**Task item:** Copy out, word for word, the lines from the start of the data below through the line containing "- by exists (label_groups None", and no others.

◇ ◇ ◇

(** The label without its final line feed and without the separators of
    an empty [proto] and of an empty [user] is accepted, with the same
    groups but for the empty ones. *)
Lemma canonical_label_accepted s m p u h po pa tail :
  re_match _identity_regexp s = Some m →
  s = label_text p u h po pa +:+ tail →
  at_end tail = true →
  m = label_groups p u h po pa →
  well_shaped p u h po pa →
  ∃ m', re_match _identity_regexp
          (label_text (keep_truthy p) (keep_truthy u) h po pa) = Some m'
        ∧ m' !! "proto" = keep_truthy p
        ∧ m' !! "user" = keep_truthy u
        ∧ m' !! "host" = Some h ∧ m' !! "port" = po ∧ m' !! "path" = pa.
Proof.
  intros Hm -> Ht -> Hw.
  destruct (label_groups_lookup p u h po pa) as (Ep & Eu & Eh & Epo & Epa).
  cbn zeta in *.
  (* the final line feed *)
  assert (re_match _identity_regexp (label_text p u h po pa)
          = Some (label_groups p u h po pa)) as H1.
  { destruct (at_end_cases _ Ht) as [->| ->].
    - by rewrite app_nil_r in Hm.
    - by rewrite re_match_LF in Hm by (by apply label_text_dot). }
  clear Hm Ht tail.
  (* an empty [proto] *)
  assert (∃ m2, re_match _identity_regexp (label_text (keep_truthy p) u h po pa)
                = Some m2
                ∧ m2 !! "proto" = keep_truthy p
                ∧ ∀ name, name ≠ "proto" →
                    m2 !! name = label_groups p u h po pa !! name)
    as (m2 & H2 & Ep2 & Hsame2).
  { destruct p as [[|a p]|].
    - destruct (drop_empty_proto (label_text None u h po pa) _ H1 Ep)
        as (m2 & H2 & Hsame & Ep2).
      exists m2. split; [done|]. split; [done|].
      intros name Hname. symmetry. by apply (same_but_lookup "proto").
    - by exists (label_groups (Some (String a p)) u h po pa).
    - by exists (label_groups None u h po pa). }
  rewrite <-(Hsame2 "user") in Eu by done. rewrite <-(Hsame2 "host") in Eh by done.
  rewrite <-(Hsame2 "port") in Epo by done. rewrite <-(Hsame2 "path") in Epa by done.
  clear H1 Ep Hsame2.
  (* an empty [user] *)
  destruct u as [[|a u]|].
  - destruct (drop_empty_user (keep_truthy p) (h +:+ (from_option (λ x, ":" +:+ x) "" po
                 +:+ default "" pa)) m2 H2 Ep2 Eu) as (m3 & H3 & Hsame & Eu3).
    exists m3. split; [done|].
    rewrite <-(same_but_lookup "user" m2 m3 "proto"),
      <-(same_but_lookup "user" m2 m3 "host"),
      <-(same_but_lookup "user" m2 m3 "port"),
      <-(same_but_lookup "user" m2 m3 "path") by done.
    done.
  - by exists m2.
  - by exists m2.
Qed.

(** Parsing the canonical string of an accepted label gives its identity
    again, unless the port of the label is empty. *)
Lemma reparse_canonical s m :
  re_match _identity_regexp s = Some m →
  m !! "port" ≠ Some "" →
  ∃ id, string_to_identity s = OK id
        ∧ string_to_identity (identity_to_string id) = OK id.
Proof.
  intros Hm Hport.
  destruct (identity_match_inv _ _ Hm)
    as (p & u & h & po & pa & tail & Hs & Ht & Hgroups & Hw).
  destruct (canonical_label_accepted _ _ _ _ _ _ _ _ Hm Hs Ht Hgroups Hw)
    as (m' & Hm' & Ep & Eu & Eh & Epo & Epa).
  subst m.
  destruct (label_groups_lookup p u h po pa) as (_ & _ & _ & Epo0 & _).
  cbn zeta in Epo0. rewrite Epo0 in Hport.
  exists (identity_of_parts p u h po pa).
  split; [by apply string_to_identity_parts|].
  assert (identity_to_string (identity_of_parts p u h po pa)
          = label_text (keep_truthy p) (keep_truthy u) h po pa) as ->.
  { rewrite identity_to_string_eq. cbn [proto user host port path identity_of_parts].
    rewrite !getattr_keep_truthy. unfold label_text.
    by destruct p as [[|]|], u as [[|]|], po as [[|]|]. }
  unfold string_to_identity. rewrite Hm'. f_equal.
  unfold identity_type, identity_of_parts.
  rewrite !kwargs_lookup by not_in_names'.
  by rewrite Ep, Eu, Eh, Epo, Epa, !keep_truthy_idemp.
Qed.

End CanonFacts.

(** ** Identity labels *)

Module IdentityClaims.
Import Str StrFacts Matching Label ReFacts IdentityFacts ProtoFacts CanonFacts.

(** C5 (counterexample).  The label ["host:22:"] is accepted, with host
    ["host:22"] and an empty port that the identity does not keep; its
    canonical string is ["host:22"], which is not the label, and parsing
    that again gives another identity: host ["host"], port ["22"]. *)
Lemma roundtrip_counterexample :
  string_to_identity "host:22:"
    = OK (mkIdentity None None (Some "host:22") None None 0)
  ∧ identity_to_string (mkIdentity None None (Some "host:22") None None 0)
    = "host:22"
  ∧ string_to_identity "host:22"
    = OK (mkIdentity None None (Some "host") (Some "22") None 0)
  ∧ ¬ (∀ s id,
        string_to_identity s = OK id →
        identity_to_string id = s
        ∧ string_to_identity (identity_to_string id) = OK id).
Proof.
  split; [by vm_compute|]. split; [by vm_compute|]. split; [by vm_compute|].
  intros H.
  destruct (H "host:22:" (mkIdentity None None (Some "host:22") None None 0))
    as [Hs _]; [by vm_compute|].
  by vm_compute in Hs.
Qed.

(** The separator of an empty [proto] or [user] and a final line feed are
    dropped too: the string round trip is not exact on such labels, though
    parsing the canonical string gives the same identity. *)
Lemma separators_dropped :
  let canonical s := identity ← string_to_identity s; mret (identity_to_string identity) in
  canonical "://host" = OK "host"
  ∧ canonical "@host" = OK "host"
  ∧ canonical ("host" +:+ lf) = OK "host".
Proof. repeat split; by vm_compute. Qed.

(** C5 (amended).  For every label that the pattern matches with a port
    group that is not empty (no [:] left without a port), parsing is
    idempotent through canonicalization:
    [string_to_identity(identity_to_string(string_to_identity(s)))
     == string_to_identity(s)].
    The string round trip is exact,
    [identity_to_string(string_to_identity(s)) == s], when moreover
    neither the [proto] nor the [user] group is empty and the label does
    not end in a line feed. *)
Theorem roundtrip s m :
  re_match _identity_regexp s = Some m →
  m !! "port" ≠ Some "" →
  ∃ id, string_to_identity s = OK id
        ∧ string_to_identity (identity_to_string id) = string_to_identity s
        ∧ (m !! "proto" ≠ Some "" →
           m !! "user" ≠ Some "" →
           ends_with_LF s = false →
           identity_to_string id = s).
Proof.
  intros Hm Hpo.
  destruct (reparse_canonical s m Hm Hpo) as (id & Hid & Hre).
  exists id. split; [done|]. split; [by rewrite Hid|].
  intros Hp Hu Hlf.
  destruct (identity_match_inv _ _ Hm)
    as (p & u & h & po & pa & tail & Hs & Ht & -> & Hw).
  destruct (label_groups_lookup p u h po pa) as (Ep & Eu & _ & Epo & _).
  cbn zeta in *. rewrite Ep in Hp. rewrite Eu in Hu. rewrite Epo in Hpo.
  assert (tail = "") as ->.
  { destruct (at_end_cases _ Ht) as [->| ->]; [done|].
    by rewrite Hs, ends_with_LF_app in Hlf. }
  rewrite app_nil_r in Hs.
  rewrite (string_to_identity_parts _ _ _ _ _ _ Hm) in Hid. injection Hid as <-.
  rewrite identity_to_string_eq. cbn [proto user host port path identity_of_parts].
  rewrite !getattr_keep_truthy, Hs. unfold label_text.
  by destruct p as [[|]|], u as [[|]|], po as [[|]|].
Qed.

(** The label of the specification's example is its own canonical
    string. *)
Lemma roundtrip_witness :
  let s := "ssh://alice@git.example.com:22/repo" in
  ∃ id, string_to_identity s = OK id
        ∧ string_to_identity (identity_to_string id) = string_to_identity s
        ∧ identity_to_string id = s.
Proof.
  destruct (roundtrip "ssh://alice@git.example.com:22/repo"
              (label_groups (Some "ssh") (Some "alice") "git.example.com"
                 (Some "22") (Some "/repo")))
    as (id & Hid & Hre & Hexact); [by vm_compute..|].
  exists id. split; [done|]. split; [done|]. apply Hexact; by vm_compute.
Defined.

(** C9 (counterexample).  The empty label has no host to assign, yet
    [string_to_identity] does not fail on it: it returns the identity
    with every field unset. *)
Lemma empty_host_counterexample :
  re_match _identity_regexp "" = Some {["host" := ""]}
  ∧ string_to_identity "" = OK (mkIdentity None None None None None 0)
  ∧ ¬ (∃ e, string_to_identity "" = Raise e).
Proof. split; [by vm_compute|]. split; [by vm_compute|]. by intros [e He]. Qed.

(** C9 (amended).  [string_to_identity] fails, with [AttributeError],
    exactly on the labels that the pattern does not match: those with a
    line feed before their last character.  On every other label the
    [host] group takes part in the match, and the identity is returned
    with [host] set to its text, or unset when that text is empty: no
    error is raised for a missing host. *)
Theorem string_to_identity_host s :
  if is_line s then
    ∃ m id h, re_match _identity_regexp s = Some m
              ∧ m !! "host" = Some h
              ∧ string_to_identity s = OK id
              ∧ host id = if truthy h then Some h else None
  else
    re_match _identity_regexp s = None
    ∧ string_to_identity s = Raise AttributeError.
Proof.
  destruct (is_line s) eqn:Hline.
  - destruct (line_is_accepted s Hline) as [m E].
    destruct (identity_match_inv _ _ E)
      as (p & u & h & po & pa & tail & Hs & Ht & -> & Hw).
    exists (label_groups p u h po pa), (identity_of_parts p u h po pa), h.
    destruct (label_groups_lookup p u h po pa) as (_ & _ & Eh & _ & _).
    split; [done|]. split; [done|]. split; [by apply string_to_identity_parts|done].
  - assert (re_match _identity_regexp s = None) as E.
    { destruct (re_match _identity_regexp s) as [m|] eqn:E; [|done].
      apply accepted_is_line in E. congruence. }
    split; [done|]. unfold string_to_identity. by rewrite E.
Qed.

(** C10 (counterexample).  The label ["h:_"] is accepted with port
    ["_"], and the underscore is not alphanumeric. *)
Lemma port_counterexample :
  string_to_identity "h:_"
    = OK (mkIdentity None None (Some "h") (Some "_") None 0)
  ∧ all is_alnum "_" = false.
Proof. split; by vm_compute. Qed.

(** C10 (amended).  For every label that the identity parser accepts,
    a port that is set in the resulting identity is not empty and
    consists only of the characters that [\w] matches: alphanumeric
    characters and the underscore.  The pattern is a [str] pattern
    without [re.ASCII], so that alphanumeric is meant as [str.isalnum]
    means it: a port may hold a letter or a digit that is not ASCII. *)
Theorem port_word_characters s id p :
  string_to_identity s = OK id →
  port id = Some p →
  p ≠ "" ∧ all is_word p = true.
Proof.
  intros H Hp.
  destruct (string_to_identity_inv _ _ H)
    as (pr & u & h & po & pa & tail & _ & _ & _ & Hw & ->).
  destruct Hw as (_ & _ & _ & Hpo & _).
  cbn [port identity_of_parts] in Hp.
  destruct po as [x|]; [|done]. simpl in Hp.
  destruct (truthy x) eqn:Ex; [|done]. injection Hp as <-.
  split; [by apply truthy_true|by apply Hpo].
Qed.

(** The label [h:] followed by the letter U+00E9 (e with acute accent)
    has that letter as its port. *)
Lemma port_latin1_letter :
  let e_acute := String (ascii_of_nat 233) "" in
  string_to_identity ("h:" +:+ e_acute)
    = OK (mkIdentity None None (Some "h") (Some e_acute) None 0)
  ∧ all is_alnum e_acute = true
  ∧ all is_ascii e_acute = false.
Proof. by vm_compute. Qed.

Lemma port_word_characters_witness :
  "22" ≠ "" ∧ all is_word "22" = true.
Proof.
  apply (port_word_characters "ssh://alice@git.example.com:22/repo"
           (mkIdentity (Some "ssh") (Some "alice") (Some "git.example.com")
              (Some "22") (Some "/repo") 0) "22");
    by vm_compute.
Defined.

End IdentityClaims.

Module ProtoClaims.
Import Str StrFacts Matching Label ReFacts IdentityFacts ProtoFacts.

◇ ◇ ◇

**The completed task:**
(** The label without its final line feed and without the separators of
    an empty [proto] and of an empty [user] is accepted, with the same
    groups but for the empty ones. *)
Lemma canonical_label_accepted s m p u h po pa tail :
  re_match _identity_regexp s = Some m →
  s = label_text p u h po pa +:+ tail →
  at_end tail = true →
  m = label_groups p u h po pa →
  well_shaped p u h po pa →
  ∃ m', re_match _identity_regexp
          (label_text (keep_truthy p) (keep_truthy u) h po pa) = Some m'
        ∧ m' !! "proto" = keep_truthy p
        ∧ m' !! "user" = keep_truthy u
        ∧ m' !! "host" = Some h ∧ m' !! "port" = po ∧ m' !! "path" = pa.
Proof.
  intros Hm -> Ht -> Hw.
  destruct (label_groups_lookup p u h po pa) as (Ep & Eu & Eh & Epo & Epa).
  cbn zeta in *.
  (* the final line feed *)
  assert (re_match _identity_regexp (label_text p u h po pa)
          = Some (label_groups p u h po pa)) as H1.
  { destruct (at_end_cases _ Ht) as [->| ->].
    - by rewrite app_nil_r in Hm.
    - by rewrite re_match_LF in Hm by (by apply label_text_dot). }
  clear Hm Ht tail.
  (* an empty [proto] *)
  assert (∃ m2, re_match _identity_regexp (label_text (keep_truthy p) u h po pa)
                = Some m2
                ∧ m2 !! "proto" = keep_truthy p
                ∧ ∀ name, name ≠ "proto" →
                    m2 !! name = label_groups p u h po pa !! name)
    as (m2 & H2 & Ep2 & Hsame2).
  { destruct p as [[|a p]|].
    - destruct (drop_empty_proto (label_text None u h po pa) _ H1 Ep)
        as (m2 & H2 & Hsame & Ep2).
      exists m2. split; [done|]. split; [done|].
      intros name Hname. symmetry. by apply (same_but_lookup "proto").
    - by exists (label_groups (Some (String a p)) u h po pa).
    - by exists (label_groups None u h po pa). }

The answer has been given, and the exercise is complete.